Last-modified: 2019-06-01 (土) 20:42:26


有事の際に使用
[1972/03/04]以降は使用しないこと
日本国が敵対勢力に対しいかなる事由を以って攻防を行おうとも
絶望的な状態に陥った時にのみ
政府の全権をもって すべての機関でこのフィルムを放映することを許可する
尊厳扶助       
政府有事宣言時フィルム




概要 Edit

現在の通称を使うのであればDFTPOJD(Department For The Presentation Of Japanise Dignity)だろうか。
国防機密を扱っているらしく、成立や前身組織については一切不明である。
その性質の為あまり認知されているとは言い難い様で、
ただ分かるのはここの世話になるような事は起こることもあまり考えたくない。

これは日本国尊厳維持局による製作されたフィルムである。
このフィルムの保管状況などについては一切分かっておらず、
インターネット上では有志による調査が年々行われているが、
現在のところ手がかりが少なく究明は袋小路に陥っている。

ここで指している「有事」とは云うまでもなく何らかの紛争状態のことを指していると考えられ、
フィルムが破棄される予定だった1972年から製作推定年の1960年代は冷戦期に当てはまる為、
当時懸念されていた朝鮮半島での軍事衝突で日本列島が何れかの勢力に侵攻された際に放映する為に製作されたと考えられる。
(日本でのカラーテレビ放送開始は1960年だが、
後述するアメリカ合衆国の類似組織でも同様の趣旨の映像が製作されている為、
アメリカでのカラー放送開始は1954年である事から、
日本のカラーテレビ化を念頭に置いて本放送開始以前から製作していた可能性も否めないとの事。

現在有力とされる成立経緯について Edit

太平洋戦争中、想定されていた本土決戦へ向け「一億玉砕」と叫び、
実際に地上戦となった沖縄では集団自決等により一般市民が命を落とした。
この人的焦土作戦とも取れる施策は戦後も人々の記憶に残り、
日本人の総体を概念に落とし込んだコピーやスローガンが生まれる事となる。

結局日本がポツダム宣言を受諾し降伏をした後も、
中華人民共和国の成立や朝鮮戦争、米軍基地やソ連の脅威など、
戦後復興を成し遂げる事であれど未だ日本は地政的に非常に危うい状況だった。
連合軍の進駐やGHQによる統治を経てサンフランシスコ講和条約により一応の主権回復はみたが、
依然国防に関してはアメリカの影響下であり、
朝鮮戦争における物資補給に日本が駆り出されていたこともあって完全な「戦後」からは遠い状況だった。

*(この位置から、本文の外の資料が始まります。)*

(** What was parsed is parsed again from its own text. *)
Lemma tags_roundtrip value : parseCommandSnippetTags (join_tags (parseCommandSnippetTags value)) = parseCommandSnippetTags value.
Proof.
  pose proof (parsed_tags_ok value) as Hl. set (l := parseCommandSnippetTags value) in *. clearbody l.
  unfold parseCommandSnippetTags. destruct l as [|tag l]; [done|].
  pose proof (parse_chars (tag :: l) [] Hl (or_introl eq_refl) ltac:(done)) as Hp. cbn [app] in Hp. rewrite Hp, <- list_fmap_compose.
  rewrite <- (list_fmap_id (tag :: l)) at 2. apply list_fmap_ext. intros i x _. apply String.string_of_list_ascii_of_string.
Qed.

(** ** Lemmas: groups and scopes *)

Lemma normalize_group_idem group : normalizeCommandSnippetGroupValue (Some (normalizeCommandSnippetGroupValue group)) = normalizeCommandSnippetGroupValue group.
Proof.
  unfold normalizeCommandSnippetGroupValue at 2 3. case_decide as E; [done|]. set (g := default "" _) in *.
  assert (trim_string g = g) as Ht.
  { unfold g, js_or. destruct group as [group|]; cbn; [|done]. destruct (negb (trim_string group =? "")%string); [|done]. apply trim_string_idem. }
  unfold normalizeCommandSnippetGroupValue, js_or. cbn [fmap option_fmap option_map truthy]. rewrite Ht.
  destruct (String.eqb_spec g "") as [->|Hg]; [done|]. cbn. by rewrite decide_False.
Qed.

Lemma normalize_group_named group : let g := normalizeCommandSnippetGroupValue group in trim_string g = g ∧ g ≠ legacyCommandSnippetGroup.
Proof.
  unfold normalizeCommandSnippetGroupValue. cbv zeta. case_decide as E; [done|]. split; [|done]. clear E.
  destruct group as [group|]; [|done]. unfold js_or. cbn. destruct (negb (trim_string group =? "")%string); [|done]. apply trim_string_idem.
Qed.

Lemma scope_roundtrip scope : commandHistoryScopeFromKey (commandHistoryKeyForScope scope) = scope.
Proof.
  destruct scope as [[[] id]|]; unfold commandHistoryScopeFromKey, commandHistoryKeyForScope; cbn [sc_kind sc_id]; [| |done].
  - by rewrite starts_with_app, drop_chars_app.
  - assert (starts_with commandHistorySshScopePrefix (commandHistoryLocalScopePrefix +:+ id) = false) as -> by done.
    by rewrite starts_with_app, drop_chars_app.
Qed.

#[export] Instance scope_key_inj : Inj (=) (=) commandHistoryKeyForScope.
Proof. intros a b H. by rewrite <- (scope_roundtrip a), <- (scope_roundtrip b), H. Qed.

Lemma add_group_spec groups l :
  NoDup groups → Forall (λ g, g ≠ "" ∧ normalizeCommandSnippetGroupValue (Some g) = g) groups →
  let out := foldl add_group groups l in
  NoDup out ∧ Forall (λ g, g ≠ "" ∧ normalizeCommandSnippetGroupValue (Some g) = g) out ∧
  (∀ g, g ∈ out ↔ g ∈ groups ∨ (g ≠ "" ∧ ∃ x, x ∈ l ∧ normalizeCommandSnippetGroupValue x = g)).
Proof.
  revert groups. induction l as [|x l IH]; intros groups Hnd Hok; cbn [foldl]; cbv zeta.
  { split_and!; [done..|]. intros g. split; [by left|]. intros [?|(_ & x & Hx & _)]; [done|]. by apply not_elem_of_nil in Hx. }
  destruct (IH (add_group groups x)) as (H1 & H2 & H3).
  - unfold add_group. case_decide as E; [done|]. apply NoDup_app. split_and!; [done| |apply NoDup_singleton]. set_solver.
  - unfold add_group. case_decide as E; [done|]. apply Forall_app. split; [done|]. constructor; [|done].
    split; [tauto|apply normalize_group_idem].
  - split_and!; [done..|]. intros g. rewrite H3. unfold add_group. case_decide as E; [|set_solver].
    split; [set_solver|]. intros [?|(Hg & y & [->|Hy]%elem_of_cons & <-)]; [by left| |right; eauto].
    left. tauto.
Qed.

Lemma foldl_add_option_spec options l :
  NoDup (op_value <$> options) →
  let out := foldl add_option options l in
  NoDup (op_value <$> out) ∧ (∀ v, v ∈ op_value <$> out ↔ v ∈ op_value <$> options ∨ v ∈ op_value <$> l).
Proof.
  revert options. induction l as [|x l IH]; intros options Hnd; cbn [foldl]; cbv zeta.
  { split; [done|]. intros v. cbn. set_solver. }
  destruct (IH (add_option options x)) as [H1 H2].
  - unfold add_option. case_decide as E; [done|]. rewrite fmap_app. apply NoDup_app. split_and!; [done| |apply NoDup_singleton]. set_solver.
  - split; [done|]. intros v. rewrite H2, fmap_cons, elem_of_cons. unfold add_option. case_decide as E; [|rewrite fmap_app; set_solver].
    split; [set_solver|]. intros [?|[->|?]]; auto.
Qed.

Lemma unique_scopes_spec (unique : jsmap CommandHistoryScope) l :
  NoDup unique.*1 → Forall (λ e, e.1 = commandHistoryKeyForScope (Some e.2)) unique →
  let out := foldl (λ unique scope, jsmap_set (commandHistoryKeyForScope (Some scope)) scope unique) unique l in
  NoDup out.*1 ∧ Forall (λ e, e.1 = commandHistoryKeyForScope (Some e.2)) out ∧
  (∀ scope, scope ∈ out.*2 ↔ scope ∈ unique.*2 ∨ scope ∈ l).
Proof.
  revert unique. induction l as [|x l IH]; intros unique Hnd Hok; cbn [foldl]; cbv zeta.
  { split_and!; [done..|]. intros scope. set_solver. }
  set (key := commandHistoryKeyForScope (Some x)).
  assert (Forall (λ e, e.1 = commandHistoryKeyForScope (Some e.2)) (jsmap_set key x unique) ∧
    ∀ scope, scope ∈ (jsmap_set key x unique).*2 ↔ scope ∈ unique.*2 ∨ scope = x) as [Hok' Hin].
  { clear - Hok. induction unique as [|[k v] m IHm]; cbn [jsmap_set].
    - split; [by repeat constructor|]. intros scope. cbn. set_solver.
    - apply Forall_cons in Hok as [Hk Hm]. cbn in Hk. destruct (IHm Hm) as [G1 G2]. case_decide as E; rewrite !fmap_cons; cbn [snd].
      + split; [by constructor|]. intros scope. assert (v = x) as -> by (assert (Some x = Some v) as [=] by (apply (inj commandHistoryKeyForScope); exact (eq_trans E Hk)); done). set_solver.
      + split; [by constructor|]. intros scope. rewrite !elem_of_cons, G2. tauto. }
  destruct (IH (jsmap_set key x unique)) as (H1 & H2 & H3); [by apply jsmap_set_NoDup|done|].
  split_and!; [done..|]. intros scope. rewrite H3, Hin, elem_of_cons. tauto.
Qed.

(** ** Lemmas: the tree *)

Lemma tree_add_items (groups : jsmap (list CommandSnippet)) (group : string) (snippet : CommandSnippet) :
  concat (jsmap_set group (default [] (jsmap_get group groups) ++ [snippet]) groups).*2 ≡ₚ snippet :: concat groups.*2.
Proof.
  induction groups as [|[k v] groups IH]; cbn [jsmap_set jsmap_get]; [done|]. case_decide as E; cbn [fmap list_fmap concat snd].
  - cbn [default]. rewrite <- app_assoc. cbn [app]. by rewrite <- Permutation_middle.
  - rewrite IH. by rewrite <- Permutation_middle.
Qed.

Lemma tree_loop query snippets groups root :
  let out := foldl (tree_add query) (groups, root) snippets in
  NoDup groups.*1 → Forall (λ k, k ≠ "") groups.*1 →
  NoDup out.1.*1 ∧ Forall (λ k, k ≠ "") out.1.*1 ∧
  concat out.1.*2 ++ out.2 ≡ₚ concat groups.*2 ++ root ++ filter (λ s, snippetMatchesQuery s query = true) snippets ∧
  ((Forall (λ g : string * list CommandSnippet, Forall (λ s, normalizeSnippetGroupName (Some (sn_group s)) = g.1) g.2) groups) →
    Forall (λ s, normalizeSnippetGroupName (Some (sn_group s)) = "") root →
    Forall (λ g : string * list CommandSnippet, Forall (λ s, normalizeSnippetGroupName (Some (sn_group s)) = g.1) g.2) out.1 ∧
    Forall (λ s, normalizeSnippetGroupName (Some (sn_group s)) = "") out.2).
Proof.
  cbv zeta. revert groups root. induction snippets as [|s snippets IH]; intros groups root Hnd Hne; cbn [foldl].
  { split_and!; [done..|by rewrite app_nil_r|done]. }
  assert (tree_add query (groups, root) s = if negb (snippetMatchesQuery s query) then (groups, root) else
    if decide (normalizeSnippetGroupName (Some (sn_group s)) = "") then (groups, root ++ [s])
    else (jsmap_set (normalizeSnippetGroupName (Some (sn_group s)))
      (default [] (jsmap_get (normalizeSnippetGroupName (Some (sn_group s))) groups) ++ [s]) groups, root)) as -> by done.
  destruct (snippetMatchesQuery s query) eqn:Em; cbn [negb].
  2: { rewrite filter_cons_False by by rewrite Em. by apply IH. }
  rewrite filter_cons_True by done. case_decide as Eg; cbn [fst snd].
  - destruct (IH groups (root ++ [s])) as (H1 & H2 & H3 & H4); [done..|]. split_and!; [done..|by rewrite H3, <- app_assoc|].
    intros Hg Hr. apply H4; [done|]. apply Forall_app. by split; [|constructor].
  - set (group := normalizeSnippetGroupName (Some (sn_group s))) in *.
    destruct (IH (jsmap_set group (default [] (jsmap_get group groups) ++ [s]) groups) root) as (H1 & H2 & H3 & H4).
    + by apply jsmap_set_NoDup.
    + destruct (decide (group ∈ groups.*1)); [by rewrite jsmap_set_keys_old|]. rewrite jsmap_set_keys_new by done.
      apply Forall_app. by split; [|constructor].
    + split_and!; [done..| |].
      * rewrite H3, tree_add_items. cbn [app]. by rewrite <- !Permutation_middle.
      * intros Hg Hr. apply H4; [|done]. clear - Hg. induction groups as [|[k v] groups IHg]; cbn [jsmap_set jsmap_get]; [by repeat constructor|].
        apply Forall_cons in Hg as [Hkv Hg]. cbn [fst snd] in Hkv. case_decide as E.
        { constructor; [|done]. cbn [fst snd default]. apply Forall_app. split; [done|by repeat constructor]. }
        constructor; [done|]. by apply IHg.
Qed.

Lemma explicit_groups_spec l :
  NoDup (explicit_groups l).*1 ∧ Forall (λ k, k ≠ "") (explicit_groups l).*1 ∧ Forall (λ g : string * list CommandSnippet, g.2 = []) (explicit_groups l).
Proof.
  unfold explicit_groups. set (f := λ (groups : jsmap (list CommandSnippet)) (groupName : string), _).
  assert (∀ groups, NoDup groups.*1 ∧ Forall (λ k, k ≠ "") groups.*1 ∧ Forall (λ g : string * list CommandSnippet, g.2 = []) groups →
    let out := foldl f groups l in
    NoDup out.*1 ∧ Forall (λ k, k ≠ "") out.*1 ∧ Forall (λ g : string * list CommandSnippet, g.2 = []) out) as Hf; [|apply Hf; by repeat constructor].
  cbv zeta. induction l as [|x l IH]; intros groups H; [done|]. cbn [foldl].
  apply IH. unfold f. case_decide as E; [done|]. destruct H as (H1 & H2 & H3). split_and!.
  - by apply jsmap_set_NoDup.
  - destruct (decide (normalizeSnippetGroupName (Some x) ∈ groups.*1)); [by rewrite jsmap_set_keys_old|]. rewrite jsmap_set_keys_new by done.
    apply Forall_app. by split; [|constructor].
  - clear - H3. induction groups as [|[k v] groups IHg]; cbn [jsmap_set]; [by repeat constructor|].
    apply Forall_cons in H3 as [? ?]. case_decide; (constructor; [done|auto]).
Qed.

Lemma elem_of_concat_snd (groups : jsmap (list CommandSnippet)) g s : g ∈ groups → s ∈ g.2 → s ∈ concat groups.*2.
Proof. intros Hg Hs. apply list_elem_of_In, in_concat. exists g.2. split; apply list_elem_of_In; [|done]. apply list_elem_of_fmap. by exists g. Qed.

(** ** Lemmas: order *)

Lemma truncate_length value n : 3 ≤ n → String.length (truncateCommandLabel value n) ≤ n.
Proof.
  intros Hn. unfold truncateCommandLabel. destruct (String.length value <=? n) eqn:E; [by apply Nat.leb_le|].
  assert (∀ l s, String.length (of_chars l +:+ s) = length l + String.length s) as Hl by (induction l as [|c l IH]; intros s; [done|cbn; by rewrite <- IH]).
  rewrite Hl, length_take. change (String.length "...") with 3. lia.
Qed.

Lemma title_length command : String.length (commandSnippetTitleFromCommand command) ≤ 32.
Proof. unfold commandSnippetTitleFromCommand. case_match; [|cbn; lia]. apply truncate_length. lia. Qed.

Section order.
Context (compare : string → string → Z) (date_parse : string → option Z).
Context (compare_total : ∀ x y, (compare x y ≤ 0 ∨ compare y x ≤ 0)%Z).
Context (compare_trans : ∀ x y z, (compare x y ≤ 0 → compare y z ≤ 0 → compare x z ≤ 0)%Z).

Lemma sort_names_sorted l : pairwise (λ x y, compare x y ≤ 0)%Z (sort_names compare l).
Proof.
  apply js_sort_pairwise; [by intros x y z; apply compare_trans|]. intros x y. destruct (Z.ltb_spec 0 (compare x y)); [|done].
  destruct (compare_total x y); [lia|done].
Qed.

Lemma sort_snippets_sorted l : pairwise (λ x y, compareCommandSnippets compare date_parse x y ≤ 0)%Z (sort_snippets compare date_parse l).
Proof.
  assert (∀ s t, compareCommandSnippets compare date_parse s t = if negb (Bool.eqb (sn_favorite s) (sn_favorite t)) then (if sn_favorite s then -1 else 1)%Z else
    let last s := default 0%Z (commandLibraryTimestampMs date_parse (sn_last_used_at s)) in
    let updated s := default 0%Z (commandLibraryTimestampMs date_parse (Some (sn_updated_at s))) in
    or_number (or_number (last t - last s) (updated t - updated s)) (compare (sn_title s) (sn_title t)))%Z as Heq by done.
  apply js_sort_pairwise.
  - intros x y z. rewrite !Heq. cbv zeta. pose proof (compare_trans (sn_title x) (sn_title y) (sn_title z)).
    unfold or_number. destruct (sn_favorite x), (sn_favorite y), (sn_favorite z); cbn [negb Bool.eqb]; try lia; repeat case_decide; lia.
  - intros x y. destruct (Z.ltb_spec 0 (compareCommandSnippets compare date_parse x y)) as [Hlt|]; [|done].
    revert Hlt. rewrite !Heq. cbv zeta. pose proof (compare_total (sn_title x) (sn_title y)).
    unfold or_number. destruct (sn_favorite x), (sn_favorite y); cbn [negb Bool.eqb]; try lia; repeat case_decide; lia.
Qed.
End order.

(** What a form sends when it was opened on a snippet and nothing was changed. *)
Lemma draft_roundtrip snippet text :
  sn_tags snippet = parseCommandSnippetTags text →
  draft_input (commandSnippetToDraft snippet) = commandSnippetToInput snippet (sn_group snippet).
Proof.
  intros Htags. unfold draft_input, commandSnippetToDraft, commandSnippetToInput.
  cbn [dr_id dr_title dr_command dr_description dr_group dr_tagsText dr_favorite]. rewrite Htags, tags_roundtrip, normalize_group_idem.
  f_equal. destruct (sn_description snippet) as [d|]; [|done]. unfold nonempty, js_or. cbn. by destruct (d =? "")%string eqn:E; cbn; rewrite ?E.
Qed.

戦後まもない頃には生活インフラも整わず、都市部で多くの餓死者や生活困難者を出してしまっていた日本は、
仮に半島や大陸から侵攻があった場合ではそれを防げる余力は最早ない為、
連合軍に接収されている軍事基地より離れた殆どの国民が民間防衛を余儀なくされると言う事は想像に難くない。
設立年と思われる1961年は少なくとも危機的状況には脱していた。
だが、未だに情勢は不安定な時期であった。
このようなことが成立理由が背景にあったものと推定され、
現在明らかになっている映像の様式などからアメリカ主導で編制されたものと思われる。

組織としては有事の際における一般市民の誘導を担っていたとされる。
だが、実際に避難経路の策定など国防インフラ整備に携わったなどの記録は存在せず、
名称にもあるとおり「有事の際の日本国民の尊厳維持の為の活動」のみ行っていたと推定される。

現状明らかになっている内容としては、
国家が有事において存続が不可能に至った場合に国民に自死を迫るものであり、
正常な状態から最も逸脱した場合にのみ起こりうる事態を想定されている様だ。
政府は敗戦から数十年経ってなお「一億玉砕」の精神を国民に強要するつもりだったが、
実際はアメリカにも同様のビデオが存在している為、純粋に日本政府の意思で製作されたものかは不明である。

現在のDFTPOJDについて Edit

現在発見されているフィルムの破棄期限となっていた1972年以降に同様のフィルムに何らかの形跡は見当たっておらず、
もしかするとフィルム保管期限までの間に尊厳維持局が解体、消滅するなどして所有者や所在が迷子になっていた可能性がある。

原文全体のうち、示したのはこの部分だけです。